(Records from a dataset)
(* ===== verification/CoreTopology.v ===== *)
(** * The repository's core topology ([config/topology.core.yaml])

    The document as the YAML loader returns it, and the configuration the reader
    makes of it: the concrete input of the witnesses.  The shipped file is
    accepted by the modelled reader and validator. *)
From S2P Require Import Prelude Net Marks PathSelection Model ModelValidate Json ModelParse.
Local Open Scope string_scope.
Local Open Scope list_scope.
Local Open Scope Z_scope.

(** Float and container texts, which no field of this document needs. *)
#[export] Instance plain_repr : PyRepr :=
  {| repr_float := λ q, str_Z (trunc q) +:+ ".0"; repr_container := λ _, "[...]" |}.

Definition core_raw : dict string json :=
  [ ("schema_version", JInt 5);
    ("features", JObj [("data_center", JBool true); ("saas", JBool true); ("cloud_vpc", JBool false)]);
    ("edge_image", JStr "containernet-sdwan-edge-v5:latest");
    ("host_image", JStr "containernet-sdwan-host-v5:latest");
    ("controller", JObj [ ("openflow_host", JStr "127.0.0.1"); ("openflow_port", JInt 6633);
      ("policy_port", JInt 8080); ("ztp_port", JInt 8443); ("edge_port", JInt 8081);
      ("management_address", JStr "172.30.0.254/24") ]);
    ("management_network", JStr "172.30.0.0/24"); ("management_switch", JStr "mgmtbr");
    ("settings", JObj [ ("persistent_keepalive_s", JInt 10); ("route_mark_mask", JInt 255);
      ("terminal_mark_bit", JInt 256); ("provisional_mark_bit", JInt 512);
      ("emergency_mark_bit", JInt 1024); ("target_hub_mask", JInt 12288);
      ("hub1_bit", JInt 4096); ("hub2_bit", JInt 8192); ("egress_mask", JInt 49152);
      ("direct_internet_bit", JInt 16384); ("cloud_gateway_bit", JInt 32768);
      ("wireguard_port_start", JInt 52000); ("probe_interval_s", JInt 2);
      ("suspect_failures", JInt 2); ("failed_failures", JInt 3);
      ("recovery_successes", JInt 5); ("hold_down_s", JInt 10); ("drain_timeout_s", JInt 120);
      ("stale_measurement_s", JInt 6); ("failback_mode", JStr "after_drain") ]);
    ("measurement", JObj [ ("interval_seconds", JInt 2); ("ewma_alpha", JFloat (3 # 10));
      ("stale_after_seconds", JInt 6); ("loss_window_samples", JInt 100) ]);
    ("application_slas", JObj [ ("REALTIME_RTP", JObj [ ("max_rtt_ms", JInt 100); ("max_jitter_ms", JInt 20); ("max_loss_pct", JFloat (1 # 1));
        ("no_eligible_action", JStr "BEST_EFFORT") ]);
      ("CENTRAL_BACKUP", JObj [ ("min_estimated_available_bandwidth_mbps", JInt 10); ("max_loss_pct", JFloat (2 # 1));
        ("no_eligible_action", JStr "BEST_EFFORT") ]);
      ("SAAS_INTERACTIVE", JObj [ ("max_rtt_ms", JInt 120); ("max_loss_pct", JFloat (2 # 1));
        ("no_eligible_action", JStr "FAIL_CLOSED") ]);
      ("SAAS_FILE_TRANSFER", JObj [ ("min_estimated_available_bandwidth_mbps", JInt 5); ("max_loss_pct", JFloat (3 # 1));
        ("no_eligible_action", JStr "BEST_EFFORT") ]) ]);
    ("path_scoring", JObj [ ("REALTIME_RTP", JObj [ ("rtt", JFloat (1 # 5)); ("jitter", JFloat (9 # 20)); ("loss", JFloat (7 # 20)) ]);
      ("CENTRAL_BACKUP", JObj [ ("available_bandwidth", JFloat (7 # 10)); ("loss", JFloat (1 # 5));
        ("rtt", JFloat (1 # 10)) ]);
      ("SAAS_INTERACTIVE", JObj [ ("rtt", JFloat (7 # 10)); ("loss", JFloat (1 # 5)); ("jitter", JFloat (1 # 10)) ]);
      ("SAAS_FILE_TRANSFER", JObj [ ("available_bandwidth", JFloat (7 # 10)); ("loss", JFloat (1 # 5));
        ("rtt", JFloat (1 # 10)) ]) ]);
    ("path_selection", JObj [ ("bad_samples_before_degraded", JInt 3); ("good_samples_before_recovered", JInt 5);
      ("minimum_improvement_percent", JInt 15); ("hold_down_seconds", JInt 10) ]);
    ("transports", JObj [ ("mpls", JObj [ ("switch", JStr "s_mpls"); ("dpid", JInt 1); ("network", JStr "192.168.10.0/24");
        ("bandwidth_mbps", JInt 20); ("delay_ms", JInt 4); ("jitter_ms", JFloat (1 # 2));
        ("loss_pct", JInt 0); ("cost", JFloat (4 # 5)); ("internet_capable", JBool false);
        ("route_slot", JInt 1); ("route_table", JInt 101) ]);
      ("bb", JObj [ ("switch", JStr "s_bb"); ("dpid", JInt 2); ("network", JStr "192.168.20.0/24");
        ("bandwidth_mbps", JInt 50); ("delay_ms", JInt 25); ("jitter_ms", JInt 5);
        ("loss_pct", JInt 1); ("cost", JFloat (1 # 5)); ("internet_capable", JBool true);
        ("route_slot", JInt 2); ("route_table", JInt 102) ]);
      ("lte", JObj [ ("switch", JStr "s_lte"); ("dpid", JInt 3); ("network", JStr "192.168.30.0/24");
        ("bandwidth_mbps", JInt 8); ("delay_ms", JInt 60); ("jitter_ms", JInt 15);
        ("loss_pct", JInt 2); ("cost", JFloat (1 # 1)); ("internet_capable", JBool true);
        ("route_slot", JInt 3); ("route_table", JInt 103) ]) ]);
    ("hub_targets", JObj [ ("hub1", JObj [ ("mpls", JObj [("overlay_network", JStr "172.31.10.0/24"); ("route_table", JInt 1101)]);
        ("bb", JObj [("overlay_network", JStr "172.31.20.0/24"); ("route_table", JInt 1102)]);
        ("lte", JObj [("overlay_network", JStr "172.31.30.0/24"); ("route_table", JInt 1103)]) ]);
      ("hub2", JObj [ ("mpls", JObj [("overlay_network", JStr "172.31.110.0/24"); ("route_table", JInt 1201)]);
        ("bb", JObj [("overlay_network", JStr "172.31.120.0/24"); ("route_table", JInt 1202)]);
        ("lte", JObj [("overlay_network", JStr "172.31.130.0/24"); ("route_table", JInt 1203)]) ]) ]);
    ("interhub_networks", JObj [ ("mpls", JStr "172.31.210.0/24"); ("bb", JStr "172.31.220.0/24");
      ("lte", JStr "172.31.230.0/24") ]);
    ("hubs", JObj [ ("hub1", JObj [("address_id", JInt 1); ("management_ip", JStr "172.30.0.1")]);
      ("hub2", JObj [("address_id", JInt 2); ("management_ip", JStr "172.30.0.2")]) ]);
    ("spokes", JObj [ ("site1", JObj [ ("edge_node", JStr "node1"); ("address_id", JInt 11);
        ("management_ip", JStr "172.30.0.11"); ("lan_network", JStr "10.1.0.0/24");
        ("lan_gateway", JStr "10.1.0.1"); ("lan_switch", JStr "lsw1"); ("lan_dpid", JInt 101);
        ("host_name", JStr "node1_host"); ("host_ip", JStr "10.1.0.10");
        ("preferred_hub", JStr "hub1"); ("standby_hub", JStr "hub2");
        ("device_id", JStr "edge-node1-2d67aa8b") ]);
      ("site2", JObj [ ("edge_node", JStr "node2"); ("address_id", JInt 12);
        ("management_ip", JStr "172.30.0.12"); ("lan_network", JStr "10.2.0.0/24");
        ("lan_gateway", JStr "10.2.0.1"); ("lan_switch", JStr "lsw2"); ("lan_dpid", JInt 102);
        ("host_name", JStr "node2_host"); ("host_ip", JStr "10.2.0.10");
        ("preferred_hub", JStr "hub1"); ("standby_hub", JStr "hub2");
        ("device_id", JStr "edge-node2-65b9e182") ]);
      ("site3", JObj [ ("edge_node", JStr "node3"); ("address_id", JInt 13);
        ("management_ip", JStr "172.30.0.13"); ("lan_network", JStr "10.3.0.0/24");
        ("lan_gateway", JStr "10.3.0.1"); ("lan_switch", JStr "lsw3"); ("lan_dpid", JInt 103);
        ("host_name", JStr "node3_host"); ("host_ip", JStr "10.3.0.10");
        ("preferred_hub", JStr "hub1"); ("standby_hub", JStr "hub2");
        ("device_id", JStr "edge-node3-89844fd0") ]);
      ("site4", JObj [ ("edge_node", JStr "node4"); ("address_id", JInt 14);
        ("management_ip", JStr "172.30.0.14"); ("lan_network", JStr "10.4.0.0/24");
        ("lan_gateway", JStr "10.4.0.1"); ("lan_switch", JStr "lsw4"); ("lan_dpid", JInt 104);
        ("host_name", JStr "node4_host"); ("host_ip", JStr "10.4.0.10");
        ("preferred_hub", JStr "hub2"); ("standby_hub", JStr "hub1");
        ("device_id", JStr "edge-node4-bc91a233") ]);
      ("site5", JObj [ ("edge_node", JStr "node5"); ("address_id", JInt 15);
        ("management_ip", JStr "172.30.0.15"); ("lan_network", JStr "10.5.0.0/24");
        ("lan_gateway", JStr "10.5.0.1"); ("lan_switch", JStr "lsw5"); ("lan_dpid", JInt 105);
        ("host_name", JStr "node5_host"); ("host_ip", JStr "10.5.0.10");
        ("preferred_hub", JStr "hub2"); ("standby_hub", JStr "hub1");
        ("device_id", JStr "edge-node5-4cb64b0a") ]) ]);
    ("data_center", JObj [ ("switch", JStr "dcbr"); ("app_name", JStr "dc_app"); ("network", JStr "10.100.0.0/24");
      ("app_ip", JStr "10.100.0.10");
      ("hub_ips", JObj [("hub1", JStr "10.100.0.1"); ("hub2", JStr "10.100.0.2")]) ]);
    ("saas", JObj [ ("switch", JStr "inetbr"); ("app_name", JStr "public_saas");
      ("network", JStr "198.18.0.0/24"); ("app_ip", JStr "198.18.0.10");
      ("gateway_name", JStr "inet_gw"); ("gateway_ip", JStr "198.18.0.1");
      ("transport_ips", JObj [("bb", JStr "192.168.20.254"); ("lte", JStr "192.168.30.254")]) ]);
    ("cloud_vpc", JObj [ ("enabled", JBool false); ("switch", JStr "cloudbr"); ("app_name", JStr "cloud_app");
      ("network", JStr "10.200.0.0/24"); ("app_ip", JStr "10.200.0.10");
      ("gateway_count", JInt 2); ("gateway_names", JList [JStr "cloud_gw1"; JStr "cloud_gw2"]);
      ("gateway_ips", JObj [("cloud_gw1", JStr "10.200.0.1"); ("cloud_gw2", JStr "10.200.0.2")]);
      ("gateway_management_ips", JObj [("cloud_gw1", JStr "172.30.0.21"); ("cloud_gw2", JStr "172.30.0.22")]);
      ("gateway_address_ids", JObj [("cloud_gw1", JInt 21); ("cloud_gw2", JInt 22)]);
      ("transit_networks", JObj [ ("hub1_cloud_gw1", JStr "172.20.1.0/30"); ("hub1_cloud_gw2", JStr "172.20.2.0/30");
        ("hub2_cloud_gw1", JStr "172.20.3.0/30"); ("hub2_cloud_gw2", JStr "172.20.4.0/30") ]) ]) ].

Definition core_result : result TopologyConfig := Eval vm_compute in
  config_from_mapping core_raw "topology.core.yaml".

Definition core_config : TopologyConfig := Eval vm_compute in
  match core_result as r return is_ok r = true → TopologyConfig with
  | Ok c => λ _, c
  | Err _ => λ H, False_rect _ (Bool.diff_false_true H)
  end eq_refl.

Lemma core_accepted : config_from_mapping core_raw "topology.core.yaml" = Ok core_config.
Proof. vm_cast_no_check (eq_refl (Ok core_config)). Qed.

▶ _What this task involves_
Report each line of the data in which "Scope" occurs.

▶ _Response area_
Local Open Scope string_scope.
Local Open Scope list_scope.
Local Open Scope Z_scope.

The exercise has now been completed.